Using the entries below, show all lines with the string "loop".

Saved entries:
BEGIN
Definition matrix_row (tm : matrix) (k : string) : counter :=
  match dict_get tm k with Some c => c | None => [] end.

Definition matrix_get (tm : matrix) (prev curr : string) : Z :=
  counter_get (matrix_row tm prev) curr.

(** [tm[prev][curr] += 1] on a [defaultdict(Counter)] *)
Definition matrix_incr (tm : matrix) (prev curr : string) : matrix :=
  dict_set tm prev (counter_incr (matrix_row tm prev) curr).

Record mapper : Type := {
  practices : list string;
  transition_matrix : matrix;
  practice_improvement_freq : counter;
  learned : bool;
  sequence_cache : dict Z (matrix * counter)
}.

(** [__init__] *)
Definition init (practices : list string) : mapper :=
  {| practices := practices;
     transition_matrix := [];
     practice_improvement_freq := [];
     learned := false;
     sequence_cache := [] |}.

(** The loop over [enumerate(zip(current_vector, next_vector))]: collects
    the improved practices and counts them; [self.practices[j]] raises
    [IndexError] past the end of the practice list. *)
Fixpoint find_improved (practices : list string) (j : nat)
    (current_vector next_vector : vector)
    (improved_practices : list string) (freq : counter)
  : result (list string) * counter :=
  match current_vector, next_vector with
  | curr :: cv, nxt :: nv =>
      if Qlt_bool curr nxt then
        match nth_error practices j with
        | Some practice_name =>
            find_improved practices (S j) cv nv
              (improved_practices ++ [practice_name])
              (counter_incr freq practice_name)
        | None => (Raise IndexError, freq)
        end
      else find_improved practices (S j) cv nv improved_practices freq
  | _, _ => (Ok improved_practices, freq)
  end.

(** [for j in range(len(improved) - 1): tm[improved[j]][improved[j+1]] += 1] *)
Definition add_transitions (improved_practices : list string) (tm : matrix) : matrix :=
  fold_left (fun tm '(prev, curr) => matrix_incr tm prev curr)
    (consecutive improved_practices) tm.

(** Body of the loop over consecutive months of one team. *)
Definition learn_pair (practices : list string) (max_month : Z) (h : history)
    (pair : Z * Z) (w : matrix * counter) : result unit * (matrix * counter) :=
  let '(current_month, next_month) := pair in
  if (max_month <=? current_month) || (max_month <=? next_month) then (Ok tt, w)
  else
    match dict_get h current_month, dict_get h next_month with
    | Some current_vector, Some next_vector =>
        match find_improved practices 0 current_vector next_vector [] (snd w) with
        | (Ok improved_practices, freq) =>
            (Ok tt, (add_transitions improved_practices (fst w), freq))
        | (Raise e, freq) => (Raise e, (fst w, freq))
        end
    | _, _ => (Raise KeyError, w)
    end.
END
__Answer for the task__.
(** The loop over [enumerate(zip(current_vector, next_vector))]: collects
(** Body of the loop over consecutive months of one team. *)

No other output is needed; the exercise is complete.